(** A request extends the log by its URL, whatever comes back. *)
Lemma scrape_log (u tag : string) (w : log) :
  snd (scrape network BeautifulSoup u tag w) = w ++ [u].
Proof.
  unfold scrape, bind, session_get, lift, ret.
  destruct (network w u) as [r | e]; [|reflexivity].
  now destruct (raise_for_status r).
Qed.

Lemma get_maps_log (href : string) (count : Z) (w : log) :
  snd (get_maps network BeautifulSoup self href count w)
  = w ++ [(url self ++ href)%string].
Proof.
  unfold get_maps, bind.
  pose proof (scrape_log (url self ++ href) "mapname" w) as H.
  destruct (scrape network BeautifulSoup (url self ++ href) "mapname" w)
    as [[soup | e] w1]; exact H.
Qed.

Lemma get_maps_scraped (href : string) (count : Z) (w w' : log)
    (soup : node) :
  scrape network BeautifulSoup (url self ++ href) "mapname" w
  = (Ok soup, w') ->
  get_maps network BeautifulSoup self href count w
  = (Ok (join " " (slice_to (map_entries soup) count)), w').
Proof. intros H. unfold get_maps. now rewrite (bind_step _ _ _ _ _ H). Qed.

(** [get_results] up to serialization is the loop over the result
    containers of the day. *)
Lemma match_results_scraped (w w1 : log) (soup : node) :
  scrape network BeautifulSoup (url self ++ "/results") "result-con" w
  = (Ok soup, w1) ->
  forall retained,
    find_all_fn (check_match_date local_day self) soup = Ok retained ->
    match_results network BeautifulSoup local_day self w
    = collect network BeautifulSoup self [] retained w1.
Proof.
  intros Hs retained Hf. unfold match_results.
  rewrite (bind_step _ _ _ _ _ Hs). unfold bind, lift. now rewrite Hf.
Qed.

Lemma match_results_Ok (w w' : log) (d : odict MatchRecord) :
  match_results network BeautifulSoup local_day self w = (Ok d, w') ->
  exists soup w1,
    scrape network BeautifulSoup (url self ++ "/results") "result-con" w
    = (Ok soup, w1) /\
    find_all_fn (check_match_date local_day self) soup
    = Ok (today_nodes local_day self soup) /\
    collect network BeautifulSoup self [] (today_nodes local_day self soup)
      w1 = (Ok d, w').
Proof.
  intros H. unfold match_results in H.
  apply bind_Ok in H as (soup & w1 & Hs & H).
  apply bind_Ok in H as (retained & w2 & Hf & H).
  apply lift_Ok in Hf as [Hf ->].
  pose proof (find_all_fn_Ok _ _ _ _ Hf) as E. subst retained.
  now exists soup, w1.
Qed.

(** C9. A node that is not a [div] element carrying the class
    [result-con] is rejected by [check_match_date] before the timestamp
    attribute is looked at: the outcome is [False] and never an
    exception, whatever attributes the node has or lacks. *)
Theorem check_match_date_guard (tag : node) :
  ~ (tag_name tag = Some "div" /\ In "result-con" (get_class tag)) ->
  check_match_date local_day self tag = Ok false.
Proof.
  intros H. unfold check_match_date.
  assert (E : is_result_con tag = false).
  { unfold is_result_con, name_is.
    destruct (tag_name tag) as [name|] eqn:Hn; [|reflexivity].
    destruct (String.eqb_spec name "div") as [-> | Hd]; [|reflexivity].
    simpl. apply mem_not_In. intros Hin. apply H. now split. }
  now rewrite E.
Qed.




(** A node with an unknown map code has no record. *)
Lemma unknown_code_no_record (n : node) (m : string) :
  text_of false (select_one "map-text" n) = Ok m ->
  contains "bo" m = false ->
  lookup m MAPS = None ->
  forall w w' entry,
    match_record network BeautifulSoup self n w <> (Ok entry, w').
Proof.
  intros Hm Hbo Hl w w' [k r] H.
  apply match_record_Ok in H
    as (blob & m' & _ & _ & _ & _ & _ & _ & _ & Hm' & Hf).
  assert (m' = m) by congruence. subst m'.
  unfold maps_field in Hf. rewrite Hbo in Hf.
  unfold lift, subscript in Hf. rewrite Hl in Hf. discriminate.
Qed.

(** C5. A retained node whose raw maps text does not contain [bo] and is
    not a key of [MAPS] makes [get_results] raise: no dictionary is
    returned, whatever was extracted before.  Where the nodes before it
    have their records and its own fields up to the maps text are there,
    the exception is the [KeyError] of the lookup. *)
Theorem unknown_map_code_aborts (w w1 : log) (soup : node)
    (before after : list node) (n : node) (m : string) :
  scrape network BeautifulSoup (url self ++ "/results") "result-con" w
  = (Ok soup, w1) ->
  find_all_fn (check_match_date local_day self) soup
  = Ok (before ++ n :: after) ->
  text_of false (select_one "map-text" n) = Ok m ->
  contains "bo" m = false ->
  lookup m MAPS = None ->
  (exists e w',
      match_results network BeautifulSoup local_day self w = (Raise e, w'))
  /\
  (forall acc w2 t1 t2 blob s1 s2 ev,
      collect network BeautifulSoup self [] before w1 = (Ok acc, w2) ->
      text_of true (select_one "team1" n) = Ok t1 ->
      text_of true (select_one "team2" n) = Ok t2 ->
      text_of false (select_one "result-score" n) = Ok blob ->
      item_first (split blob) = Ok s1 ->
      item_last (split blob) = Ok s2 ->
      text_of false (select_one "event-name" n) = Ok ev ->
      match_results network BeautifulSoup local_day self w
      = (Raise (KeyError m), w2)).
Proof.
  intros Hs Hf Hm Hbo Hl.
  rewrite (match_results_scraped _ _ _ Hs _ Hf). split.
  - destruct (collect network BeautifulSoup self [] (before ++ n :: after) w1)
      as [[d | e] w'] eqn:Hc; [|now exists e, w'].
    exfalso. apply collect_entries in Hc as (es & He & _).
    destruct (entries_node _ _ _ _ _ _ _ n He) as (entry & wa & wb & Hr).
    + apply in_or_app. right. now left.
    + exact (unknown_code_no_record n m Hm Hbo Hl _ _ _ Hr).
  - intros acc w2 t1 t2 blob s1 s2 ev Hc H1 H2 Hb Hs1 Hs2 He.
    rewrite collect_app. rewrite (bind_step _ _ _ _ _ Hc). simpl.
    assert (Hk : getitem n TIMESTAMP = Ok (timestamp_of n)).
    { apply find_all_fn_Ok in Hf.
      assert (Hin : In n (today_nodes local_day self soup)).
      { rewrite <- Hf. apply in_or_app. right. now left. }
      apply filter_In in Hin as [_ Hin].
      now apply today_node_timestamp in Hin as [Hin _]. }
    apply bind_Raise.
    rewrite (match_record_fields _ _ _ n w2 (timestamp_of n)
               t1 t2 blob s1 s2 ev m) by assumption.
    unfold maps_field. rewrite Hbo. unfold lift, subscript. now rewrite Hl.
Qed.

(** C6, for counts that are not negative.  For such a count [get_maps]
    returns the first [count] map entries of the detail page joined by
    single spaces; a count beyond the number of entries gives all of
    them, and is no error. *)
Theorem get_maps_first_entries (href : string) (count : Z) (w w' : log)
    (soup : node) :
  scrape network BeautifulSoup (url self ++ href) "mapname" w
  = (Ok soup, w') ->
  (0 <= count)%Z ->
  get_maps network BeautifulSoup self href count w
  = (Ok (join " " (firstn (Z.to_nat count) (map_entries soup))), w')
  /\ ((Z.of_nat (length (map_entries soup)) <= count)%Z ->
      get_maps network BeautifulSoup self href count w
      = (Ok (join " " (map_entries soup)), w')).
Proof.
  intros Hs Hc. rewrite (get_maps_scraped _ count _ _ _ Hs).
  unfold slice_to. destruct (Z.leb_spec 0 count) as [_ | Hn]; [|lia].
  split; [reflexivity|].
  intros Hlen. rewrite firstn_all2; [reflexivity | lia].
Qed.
•••••
§ Task objective: Take from the material above the lines running from the one with "as (blob & m'" through the one with "(** C5. A retained", and repeat them exactly, with nothing else.

§ Answer box:
    as (blob & m' & _ & _ & _ & _ & _ & _ & _ & Hm' & Hf).
  assert (m' = m) by congruence. subst m'.
  unfold maps_field in Hf. rewrite Hbo in Hf.
  unfold lift, subscript in Hf. rewrite Hl in Hf. discriminate.
Qed.

(** C5. A retained node whose raw maps text does not contain [bo] and is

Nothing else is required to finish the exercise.